Indonesia warns of bird flu epidemic in city

INDONESIA yesterday said an outbreak of bird flu in its teeming capital could become an epidemic as health and agricultural experts from around the world converged on Jakarta to help control the virus.

Indonesia warns of bird flu epidemic in city

Health Minister Siti Fadillah Supari said the emergence of sporadic human cases of bird flu in recent months in and around Jakarta, home to 12 million people, might become an epidemic if the number of cases continued to increase.

She was speaking after announcing an initial test on a five-year-old girl who died on Wednesday after suffering from bird flu symptoms was negative for the virus.

"It's not an epidemic yet, but ... if (cases) are increasing it is possible that an epidemic may occur," she said.

She had earlier told reporters the situation had reached the epidemic stage, but later retracted the comments in phone calls to some news agencies.

Four Indonesians are already confirmed to have died since July from the highly pathogenic H5N1 strain of bird flu, which has killed 64 people in four Asian countries since late 2003 and has been found in birds in Russia and Europe.

Six other patients are still in a government-designated hospital in Jakarta suspected of having avian flu.

The World Health Organisation last week warned bird flu was moving toward a form that could pass between humans and the world had no time to waste to prevent a pandemic.

Supari said the girl who died had been suspected of suffering from the virus.

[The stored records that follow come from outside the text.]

Lemma filter_of_filter {A : Type} (p q : A -> bool) (l : list A) :
  (forall x, p x = true -> q x = true) -> filter p (filter q l) = filter p l.
Proof.
  intros H. induction l as [|x l IH]; simpl; [reflexivity|].
  destruct (q x) eqn:Eq; simpl.
  - now rewrite IH.
  - destruct (p x) eqn:Ep; [|assumption]. apply H in Ep. congruence.
Qed.



(** ** Capacity by year *)

Lemma dropna_subset_complete (df : DataFrame) (i j : nat) :
  get_loc "Start year" (columns df) = Some i ->
  get_loc "installed capacity MW" (columns df) = Some j ->
  dropna_subset df ["Start year"; "installed capacity MW"]%string =
    Ok {| columns := columns df; rows := complete_rows i j (rows df) |}.
Proof.
  intros Hi Hj. unfold dropna_subset. simpl. rewrite Hi, Hj. simpl.
  do 2 f_equal. apply filter_ext. intros r. now rewrite andb_true_r.
Qed.

Lemma map_fst_combine {A B : Type} (l : list A) (l' : list B) :
  List.length l = List.length l' -> map fst (combine l l') = l.
Proof.
  revert l'. induction l as [|x l IH]; intros [|y l']; simpl; try discriminate;
    [reflexivity|].
  intros H. injection H as H. now rewrite IH.
Qed.

Lemma map_snd_combine {A B : Type} (l : list A) (l' : list B) :
  List.length l = List.length l' -> map snd (combine l l') = l'.
Proof.
  revert l'. induction l as [|x l IH]; intros [|y l']; simpl; try discriminate;
    [reflexivity|].
  intros H. injection H as H. now rewrite IH.
Qed.

Lemma Sorted_map {A B : Type} (R : B -> B -> Prop) (f : A -> B) (l : list A) :
  Sorted (fun a b => R (f a) (f b)) l -> Sorted R (map f l).
Proof.
  induction 1 as [|x l Hs IH Hhd]; simpl; constructor; [assumption|].
  destruct Hhd; simpl; constructor; assumption.
Qed.






(** ** The frame without a [Start year] column *)

Lemma sidebar_filters_without_start_year (sidebar : Sidebar) (df : DataFrame) :
  get_loc "Start year" (columns df) = None ->
  forallb (fun col => one_kind (column_cells df col)) categorical_columns = true ->
  sidebar_filters sidebar df = Raise (KeyError "Start year").
Proof.
  intros Hcol Hcat. rewrite sidebar_filters_unfold, copy_eq.
  destruct (categorical_filters_total sidebar _ _ Hcat) as [d Hd]. rewrite Hd. simpl.
  apply categorical_filters_shape in Hd. destruct Hd as [Hcols _].
  rewrite <- Hcols in Hcol.
  assert (Hb : year_bounds d = Ok (1900, 2100)%Z).
  { unfold year_bounds. now rewrite (proj2 (contains_false_get_loc _ _) Hcol). }
  rewrite (range_section_drawn sidebar d _ Hb); [|simpl; lia].
  now apply year_filter_absent.
Qed.

(** C2, at the failing input.  On the table with the columns [Status] and
    [installed capacity MW] only, with every widget left as offered, the
    categorical blocks of the absent columns are skipped, and the range
    filter then raises [KeyError]: the filter section, and the script run on
    a file holding that table, end with that exception, after the "loaded"
    messages and before any table or chart is shown. *)
Theorem absent_start_year_raises_KeyError :
  contains (columns status_scenario) "Start year" = false
  /\ categorical_filter untouched "Region" status_scenario = Ok status_scenario
  /\ sidebar_filters untouched status_scenario = Raise (KeyError "Start year")
  /\ fst (main toy_lib (with_table status_scenario) untouched 0%nat initial_state)
     = Raise (KeyError "Start year")
  /\ log (snd (main toy_lib (with_table status_scenario) untouched 0%nat initial_state))
     = [read_csv ("/srv/" ++ CSV_PATH)%string;
        st_success "Data loaded successfully!";
        st_write_shape 3 ["Status"; "installed capacity MW"]%string].
Proof. repeat split; vm_compute; reflexivity. Qed.

(** ** Concrete runs *)

(** C1, as stated, fails.  The user keeps "All" in every multiselect and
    sets the slider to 2000-2003, the full range of the start years observed
    in [plants]; the filter section returns five of the six rows: the plant
    without a start year is gone. *)
Lemma full_range_drops_row_without_start_year :
  well_typed plants = true
  /\ no_filter (all_with_range (2000, 2003)%Z)
  /\ slides (all_with_range (2000, 2003)%Z) 2000 2003
  /\ observed_range plants = Some (inject_Z 2000, inject_Z 2003)
  /\ In [Str "gas"; Str "operating"; NaN; Num 2000] (rows plants)
  /\ (exists df',
        sidebar_filters (all_with_range (2000, 2003)%Z) plants = Ok df'
        /\ ~ In [Str "gas"; Str "operating"; NaN; Num 2000] (rows df')
        /\ List.length (rows df') = 5%nat
        /\ List.length (rows plants) = 6%nat)
  /\ sidebar_filters (all_with_range (2000, 2003)%Z) plants <> Ok plants.
Proof.
  split; [reflexivity|].
  split; [intros label extended default_sel; right; reflexivity|].
  split; [intros label mn mx value step; reflexivity|].
  split; [reflexivity|].
  split; [simpl; tauto|].
  split.
  - eexists. split; [vm_compute; reflexivity|]. split; [|split; reflexivity].
    simpl. intros H. repeat destruct H as [H|H]; try discriminate H. exact H.
  - vm_compute. discriminate.
Qed.

Lemma toy_lib_ok : choice_ok toy_lib.
Proof.
  intros g N n Hn. simpl. destruct (Nat.even g).
  - split; [apply length_seq|]. split; [apply seq_NoDup|].
    apply Forall_forall. intros i Hi. apply in_seq in Hi. lia.
  - split; [apply length_seq|]. split; [apply seq_NoDup|].
    apply Forall_forall. intros i Hi. apply in_seq in Hi. lia.
Qed.

(** The scenario of the year aggregate: 500 MW and 500 MW in 2000, 1000 MW
    in 2001. *)
Example df_year_scenario :
  exists a b,
    df_year {| columns := ["Start year"; "installed capacity MW"]%string;
               rows := [ [Num 2000; Num 500]; [Num 2000; Num 500]; [Num 2001; Num 1000] ] |}
    = Ok [a; b]
    /\ Year a = Num 2000 /\ (NewCapGW a == 1)%Q /\ (CumulativeCapGW a == 1)%Q
    /\ Year b = Num 2001 /\ (NewCapGW b == 1)%Q /\ (CumulativeCapGW b == 2)%Q.
Proof.
  eexists. eexists. split; [vm_compute; reflexivity|]. simpl. repeat split.
Qed.

Lemma no_filter_keeps_rows_with_start_year_witness :
  sidebar_filters (all_with_range (2000, 2003)%Z) plants =
    Ok {| columns := columns plants;
          rows := filter (fun r => notna (iat 2 r)) (rows plants) |}
  /\ (forallb (fun r => notna (iat 2 r)) (rows plants) = true ->
      sidebar_filters (all_with_range (2000, 2003)%Z) plants = Ok plants).
Proof.
  apply (no_filter_keeps_rows_with_start_year
           (all_with_range (2000, 2003)%Z) plants 2 2000 2003
           (inject_Z 2000) (inject_Z 2003)).
  - reflexivity.
  - reflexivity.
  - intros label extended default_sel. right. reflexivity.
  - intros label mn mx value step. reflexivity.
  - reflexivity.
  - reflexivity.
  - reflexivity.
  - reflexivity.
Defined.

Lemma year_filter_keeps_present_in_range_witness :
  exists df',
    year_filter plants 1900 2100 = Ok df'
    /\ columns df' = columns plants
    /\ rows df' = filter (fun r => year_passes 1900 2100 (iat 2 r)) (rows plants)
    /\ (forall r, In r (rows df') <->
          In r (rows plants)
          /\ exists q, iat 2 r = Num q /\ (inject_Z 1900 <= q)%Q /\ (q <= inject_Z 2100)%Q)
    /\ (forall r, In r (rows df') -> iat 2 r <> NaN).
Proof.
  apply (year_filter_keeps_present_in_range plants 1900 2100 2).
  - reflexivity.
  - reflexivity.
Defined.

She said more local testing needed to be done, while blood samples would also be sent to a laboratory in Hong Kong for confirmation.

Georg Petersen, the WHO representative in Jakarta, said many foreign experts were helping Indonesia. The WHO was also working with the government to source new stocks of the anti-viral drug Tamiflu to bolster local stocks, he said.

Tamiflu is an anti-viral tablet that can help against infection. Several companies are working on a vaccine, but tests are not expected to begin until later this year.

Indonesia said it would conduct a mass cull of poultry where any outbreak of bird flu was serious.